(* ===== verification/RouteProps.v ===== *)
(** * Properties of routes and pool cleaning

    The routes the operator sends to a host, the route status it reports, and
    the pools it deletes when a plan changes. *)

From S2P Require Import Prelude GoLib Types K8s.
From S2P Require Import Compute ComputeSpec IPPool IPPoolProps Network Cidr CidrSpec Route CidrHandler.

(** ** The index map of a plan *)

Definition info_at (m : HostInterfaceIndexMap) (n : string) (i : Z) : option HostInterfaceInfo :=
  m !! n ≫= λ x, x !! i.

Lemma info_at_add i m h n j :
  info_at (add_host_index i m h) n j =
  if bool_decide (n = h_HostName h ∧ j = i) then Some h else info_at m n j.
Proof.
  unfold info_at, add_host_index. destruct (decide (n = h_HostName h)) as [->|Hn].
  - rewrite lookup_insert_eq. cbn [mbind option_bind]. destruct (decide (j = i)) as [->|Hj].
    + by rewrite lookup_insert_eq, bool_decide_eq_true_2.
    + rewrite lookup_insert_ne by done. rewrite bool_decide_eq_false_2 by (by intros [_ ?]).
      by destruct (m !! h_HostName h).
  - rewrite lookup_insert_ne by done. rewrite bool_decide_eq_false_2; [done|]. by intros [? _].
Qed.

Lemma info_at_hosts_other i hosts : ∀ m n j,
  j ≠ i ∨ n ∉ h_HostName <$> hosts →
  info_at (foldl (add_host_index i) m hosts) n j = info_at m n j.
Proof.
  induction hosts as [|h hosts IH]; intros m n j Hne; [done|]. simpl. rewrite IH.
  - rewrite info_at_add, bool_decide_eq_false_2; [done|]. intros [-> ->].
    destruct Hne as [?|Hn]; [done|]. apply Hn. by left.
  - destruct Hne as [?|Hn]; [by left|right]. intros Hin. apply Hn. by right.
Qed.

Lemma info_at_hosts i hosts : ∀ m h,
  NoDup (h_HostName <$> hosts) → h ∈ hosts →
  info_at (foldl (add_host_index i) m hosts) (h_HostName h) i = Some h.
Proof.
  induction hosts as [|x hosts IH]; intros m h Hnd Hin; [by apply elem_of_nil in Hin|].
  simpl in *. apply NoDup_cons in Hnd as [Hx Hnd]. apply elem_of_cons in Hin as [->|Hin].
  - rewrite info_at_hosts_other by (by right). by rewrite info_at_add, bool_decide_eq_true_2.
  - by apply IH.
Qed.

Definition entries_fold (m : HostInterfaceIndexMap) (entries : list CIDREntry) : HostInterfaceIndexMap :=
  foldl (λ m entry, foldl (add_host_index (e_InterfaceIndex entry)) m (e_Hosts entry)) m entries.

Lemma info_at_entries_other entries : ∀ m n j,
  j ∉ e_InterfaceIndex <$> entries → info_at (entries_fold m entries) n j = info_at m n j.
Proof.
  induction entries as [|e entries IH]; intros m n j Hj; [done|].
  simpl in Hj. apply not_elem_of_cons in Hj as [Hne Hj]. simpl. rewrite IH by done.
  apply info_at_hosts_other. by left.
Qed.

(** the record of a host on an interface index, when both are unique *)
Lemma index_map_lookup entries e h :
  NoDup (e_InterfaceIndex <$> entries) → e ∈ entries → NoDup (h_HostName <$> e_Hosts e) →
  h ∈ e_Hosts e →
  info_at (GetHostInterfaceIndexMap entries) (h_HostName h) (e_InterfaceIndex e) = Some h.
Proof.
  change (GetHostInterfaceIndexMap entries) with (entries_fold ∅ entries).
  generalize (∅ : HostInterfaceIndexMap). induction entries as [|x entries IH];
    intros m Hnd He Hn Hh; [by apply elem_of_nil in He|].
  simpl in *. apply NoDup_cons in Hnd as [Hx Hnd]. apply elem_of_cons in He as [->|He].
  - rewrite info_at_entries_other by done. by apply info_at_hosts.
  - by apply IH.
Qed.

(** the routes sent to a host are exactly right: on a plan with distinct
    interface indexes and distinct host names per entry, a route goes to the pod
    CIDR of a record, through that record's host address on the same interface
    network, out of the sending host's own interface on that network, and only to
    hosts with a known daemon on another machine; and every such record gets its
    route. *)
Theorem host_routes_exact cache entries hostName srcIP r :
  NoDup (e_InterfaceIndex <$> entries) →
  (∀ e, e ∈ entries → NoDup (h_HostName <$> e_Hosts e)) →
  r ∈ host_routes cache (GetHostInterfaceIndexMap entries) hostName srcIP entries ↔
  ∃ e h daemon own, e ∈ entries ∧ h ∈ e_Hosts e ∧
    cache !! h_HostName h = Some daemon ∧ dp_HostIP daemon ≠ srcIP ∧
    info_at (GetHostInterfaceIndexMap entries) hostName (e_InterfaceIndex e) = Some own ∧
    r = mkHostRoute (h_PodCIDR h) (h_HostIP h) (h_InterfaceName own).
Proof.
  intros Hnd Hnames. unfold host_routes. rewrite list_elem_of_bind.
  setoid_rewrite list_elem_of_omap.
  assert (∀ e h, e ∈ entries → h ∈ e_Hosts e →
    host_route cache (GetHostInterfaceIndexMap entries) hostName srcIP (e_InterfaceIndex e) h = Some r ↔
    ∃ daemon own, cache !! h_HostName h = Some daemon ∧ dp_HostIP daemon ≠ srcIP ∧
      info_at (GetHostInterfaceIndexMap entries) hostName (e_InterfaceIndex e) = Some own ∧
      r = mkHostRoute (h_PodCIDR h) (h_HostIP h) (h_InterfaceName own)) as Hone.
  { intros e h He Hh. pose proof (index_map_lookup entries e h Hnd He (Hnames e He) Hh) as Hinfo.
    unfold host_route, Daemon_GetCache, GetCache. unfold info_at in *. rewrite Hinfo.
    destruct (cache !! h_HostName h) as [daemon|]; [|split; [done|]; by intros (? & ? & ? & _)].
    case_bool_decide as Hip.
    { split; [done|]. intros (d & own & [= <-] & ? & _). done. }
    destruct (GetHostInterfaceIndexMap entries !! hostName ≫= _) as [own|].
    - split; [intros [= <-]; eauto 10|]. by intros (d & o & [= <-] & _ & [= <-] & ->).
    - split; [done|]. by intros (d & o & _ & _ & ? & _). }
  split.
  - intros (e & (h & Hh & Hr) & He). apply Hone in Hr as (d & own & ?); [|done..].
    exists e, h, d, own. done.
  - intros (e & h & d & own & He & Hh & Hr). exists e. split; [|done]. exists h. split; [done|].
    apply Hone; [done..|]. eauto.
Qed.

Definition ex_h (name ip pod : string) : HostInterfaceInfo :=
  mkHostInterfaceInfo 0 name "eth1" ip pod "".

Definition ex_route_entries : list CIDREntry :=
  [mkCIDREntry "10.0.0.0/24" 0 "192.168.0.0/18"
     [ex_h "A" "10.0.0.1" "192.168.0.0/24"; ex_h "B" "10.0.0.2" "192.168.1.0/24"]].

Definition ex_daemons : DaemonCache :=
  {["A" := mkDaemonPod "da" "ns" "1.1.1.1" "A" ∅; "B" := mkDaemonPod "db" "ns" "1.1.1.2" "B" ∅]}.

Lemma host_routes_exact_witness :
  mkHostRoute "192.168.1.0/24" "10.0.0.2" "eth1" ∈
    host_routes ex_daemons (GetHostInterfaceIndexMap ex_route_entries) "A" "1.1.1.1" ex_route_entries ↔
  ∃ e h daemon own, e ∈ ex_route_entries ∧ h ∈ e_Hosts e ∧
    ex_daemons !! h_HostName h = Some daemon ∧ dp_HostIP daemon ≠ "1.1.1.1" ∧
    info_at (GetHostInterfaceIndexMap ex_route_entries) "A" (e_InterfaceIndex e) = Some own ∧
    mkHostRoute "192.168.1.0/24" "10.0.0.2" "eth1"
      = mkHostRoute (h_PodCIDR h) (h_HostIP h) (h_InterfaceName own).
Proof.
  apply (host_routes_exact ex_daemons ex_route_entries "A" "1.1.1.1").
  - apply NoDup_singleton.
  - intros e He%list_elem_of_singleton. subst e.
    apply (bool_decide_eq_true_1 _). vm_compute. reflexivity.
Defined.

Example host_routes_ex :
  host_routes ex_daemons (GetHostInterfaceIndexMap ex_route_entries) "A" "1.1.1.1" ex_route_entries
  = [mkHostRoute "192.168.1.0/24" "10.0.0.2" "eth1"].
Proof. vm_compute. reflexivity. Qed.

(** ** The route status *)

Section status.
Context {W : Type} {nets : Client W MultiNicNetwork} {ord : MapRange}.
Context (post : W → string → L3ConfigRequest → W * http_answer) (port : string).

(** the daemon accepted the routes of the host in some state of the cluster *)
Definition accepted (cache : DaemonCache) (spec : CIDRSpec) (force : bool)
    (hostName : string) (daemon : DaemonPod) : Prop :=
  ∃ w msg, snd (post w (GetDaemonAddressByPod port daemon +:+ ADD_ROUTE_PATH)
    (mkL3 (pc_Name (c_Config spec)) (pc_Subnet (c_Config spec))
       (host_routes cache (GetHostInterfaceIndexMap (c_CIDRs spec)) hostName (dp_HostIP daemon)
          (c_CIDRs spec)) force)) = Body (mkRouteResp true msg).

Lemma AddRoutesToHost_change w cache spec hostName daemon force w' cf :
  AddRoutesToHost post port w cache spec hostName daemon (c_CIDRs spec)
    (GetHostInterfaceIndexMap (c_CIDRs spec)) force = (w', (true, cf)) →
  accepted cache spec force hostName daemon.
Proof.
  unfold AddRoutesToHost, ApplyL3Config, putRouteRequest. destruct (Daemon_GetCache _ _); [|done].
  unfold accepted. destruct (post w _ _) as [w1 ans] eqn:E.
  intros H. exists w. rewrite E. destruct ans as [| | |[[] msg]]; simplify_eq/=. by exists msg.
Qed.

Lemma AddRoutes_loop_success cache spec force daemons : ∀ w s n w' n',
  AddRoutes_loop post port w cache spec (c_CIDRs spec)
    (GetHostInterfaceIndexMap (c_CIDRs spec)) force daemons s n = (w', (true, n')) →
  s = true ∧ ∀ hn d, (hn, d) ∈ daemons →
    is_Some (GetHostInterfaceIndexMap (c_CIDRs spec) !! hn) → accepted cache spec force hn d.
Proof.
  induction daemons as [|[h0 d0] daemons IH]; intros w s n w' n' H; simpl in H.
  { injection H as <- -> <-. split; [done|]. by intros hn d Hin%elem_of_nil. }
  destruct (GetHostInterfaceIndexMap (c_CIDRs spec) !! h0) as [info|] eqn:Ei.
  - destruct (AddRoutesToHost _ _ _ _ _ _ _ _ _ _) as [w1 [c cf]] eqn:E.
    apply IH in H as [Hs Hall]. destruct c, cf; simpl in Hs; try done. split; [done|].
    intros hn d [[= -> ->]|Hin]%elem_of_cons Hsome; [by eapply AddRoutesToHost_change|by apply Hall].
  - apply IH in H as [Hs Hall]. split; [done|].
    intros hn d [[= -> ->]|Hin]%elem_of_cons Hsome; [by rewrite Ei in Hsome; destruct Hsome|by apply Hall].
Qed.

(** When the operator reports [AllRouteApplied] for a forced
    synchronisation, every known daemon of a host in the plan has answered that
    it applied its routes. *)
Theorem SyncCIDRRoute_success_sound w daemons spec w' hn d :
  IsL3Mode w (c_Config spec) = true →
  SyncCIDRRoute post port w daemons spec true = (w', AllRouteApplied) →
  daemons !! hn = Some d → is_Some (GetHostInterfaceIndexMap (c_CIDRs spec) !! hn) →
  accepted daemons spec true hn d.
Proof.
  intros Hl3. unfold SyncCIDRRoute. rewrite Hl3. unfold AddRoutes.
  destruct (AddRoutes_loop _ _ _ _ _ _ _ _ _ _ _) as [w1 [s n]] eqn:E.
  destruct n; [done|]. destruct s; [|done]. intros _ Hd Hsome.
  apply AddRoutes_loop_success in E as [_ Hall]. apply Hall; [|done]. by apply elem_of_range_map.
Qed.

Lemma AddRoutes_loop_unreachable cache spec entries info force daemons : ∀ w s w' s' n',
  (∀ w a r, ∃ e, snd (post w a r) = PostError e) →
  (∀ hn d, (hn, d) ∈ daemons → is_Some (cache !! hn)) →
  AddRoutes_loop post port w cache spec entries info force daemons s false = (w', (s', n')) →
  n' = false.
Proof.
  intros w s w' s' n' Hpost. revert w s. induction daemons as [|[h0 d0] daemons IH];
    intros w s Hin H; simpl in H; [by injection H|].
  assert (∀ hn d, (hn, d) ∈ daemons → is_Some (cache !! hn)) as Hin'
    by (intros hn d Hd; apply (Hin hn d); by right).
  destruct (info !! h0); [|by eapply IH].
  destruct (AddRoutesToHost _ _ _ _ _ _ _ _ _ _) as [w1 [c cf]] eqn:E.
  assert (cf = false) as ->; [|by eapply IH].
  revert E. unfold AddRoutesToHost, ApplyL3Config, putRouteRequest, Daemon_GetCache, GetCache.
  destruct (Hin h0 d0) as [d1 Hd1]; [by left|]. rewrite Hd1.
  match goal with |- context [post w ?a ?r] =>
    destruct (Hpost w a r) as [e He]; destruct (post w a r) as [w2 ans] end.
  simpl in He. subst ans. by intros [= _ _ <-].
Qed.

(** an unreachable daemon is not noticed: if every request to every daemon
    fails in transport, a synchronisation that is not forced still reports
    [AllRouteApplied], and a forced one never reports [RouteUnknown]. *)
Theorem SyncCIDRRoute_unreachable w daemons spec :
  (∀ w a r, ∃ e, snd (post w a r) = PostError e) → IsL3Mode w (c_Config spec) = true →
  snd (SyncCIDRRoute post port w daemons spec false) = AllRouteApplied ∧
  snd (SyncCIDRRoute post port w daemons spec true) ≠ RouteUnknown.
Proof.
  intros Hpost Hl3. unfold SyncCIDRRoute. rewrite Hl3. unfold AddRoutes.
  assert (∀ hn d, (hn, d) ∈ range_map daemons → is_Some (daemons !! hn)) as Hin
    by (intros hn d Hd%elem_of_range_map; eauto).
  split; destruct (AddRoutes_loop _ _ _ _ _ _ _ _ _ _ _) as [w1 [s n]] eqn:E;
    apply AddRoutes_loop_unreachable in E as ->; try done. by destruct s.
Qed.
End status.

#[local] Existing Instance map_to_list_range.

Definition ex_l3_store : kstore MultiNicNetwork := ex_net_store.

Definition ex_l3_spec : CIDRSpec :=
  mkCIDRSpec (mkPluginConfig "net" "" "192.168.0.0/16" [] 6 2 [] "l3") ex_route_entries.

Definition post_ok (w : kstore MultiNicNetwork) (a : string) (r : L3ConfigRequest) :
  kstore MultiNicNetwork * http_answer := (w, Body (mkRouteResp true "")).

Definition post_dead (w : kstore MultiNicNetwork) (a : string) (r : L3ConfigRequest) :
  kstore MultiNicNetwork * http_answer := (w, PostError "connect: connection refused").

Lemma SyncCIDRRoute_success_sound_witness :
  accepted post_ok "11000" ex_daemons ex_l3_spec true "A" (mkDaemonPod "da" "ns" "1.1.1.1" "A" ∅).
Proof.
  apply (SyncCIDRRoute_success_sound post_ok "11000" ex_l3_store ex_daemons ex_l3_spec ex_l3_store).
  - vm_compute. reflexivity.
  - vm_compute. reflexivity.
  - vm_compute. reflexivity.
  - by vm_compute; eexists.
Defined.

Lemma SyncCIDRRoute_unreachable_witness :
  snd (SyncCIDRRoute post_dead "11000" ex_l3_store ex_daemons ex_l3_spec false) = AllRouteApplied ∧
  snd (SyncCIDRRoute post_dead "11000" ex_l3_store ex_daemons ex_l3_spec true) ≠ RouteUnknown.
Proof.
  apply (SyncCIDRRoute_unreachable post_dead "11000" ex_l3_store ex_daemons ex_l3_spec).
  - intros w a r. eexists. reflexivity.
  - vm_compute. reflexivity.
Defined.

◇ ◇ ◇

_ABOUT THIS EXERCISE_
Copy only this part of the entries above: the line with "ex_route_entries ∧ h ∈ e_Hosts e ∧", the line with "(hostName : string)", and the lines between, all exactly as written.

_EXERCISE RESPONSE_
  ∃ e h daemon own, e ∈ ex_route_entries ∧ h ∈ e_Hosts e ∧
    ex_daemons !! h_HostName h = Some daemon ∧ dp_HostIP daemon ≠ "1.1.1.1" ∧
    info_at (GetHostInterfaceIndexMap ex_route_entries) "A" (e_InterfaceIndex e) = Some own ∧
    mkHostRoute "192.168.1.0/24" "10.0.0.2" "eth1"
      = mkHostRoute (h_PodCIDR h) (h_HostIP h) (h_InterfaceName own).
Proof.
  apply (host_routes_exact ex_daemons ex_route_entries "A" "1.1.1.1").
  - apply NoDup_singleton.
  - intros e He%list_elem_of_singleton. subst e.
    apply (bool_decide_eq_true_1 _). vm_compute. reflexivity.
Defined.

Example host_routes_ex :
  host_routes ex_daemons (GetHostInterfaceIndexMap ex_route_entries) "A" "1.1.1.1" ex_route_entries
  = [mkHostRoute "192.168.1.0/24" "10.0.0.2" "eth1"].
Proof. vm_compute. reflexivity. Qed.

(** ** The route status *)

Section status.
Context {W : Type} {nets : Client W MultiNicNetwork} {ord : MapRange}.
Context (post : W → string → L3ConfigRequest → W * http_answer) (port : string).

(** the daemon accepted the routes of the host in some state of the cluster *)
Definition accepted (cache : DaemonCache) (spec : CIDRSpec) (force : bool)
    (hostName : string) (daemon : DaemonPod) : Prop :=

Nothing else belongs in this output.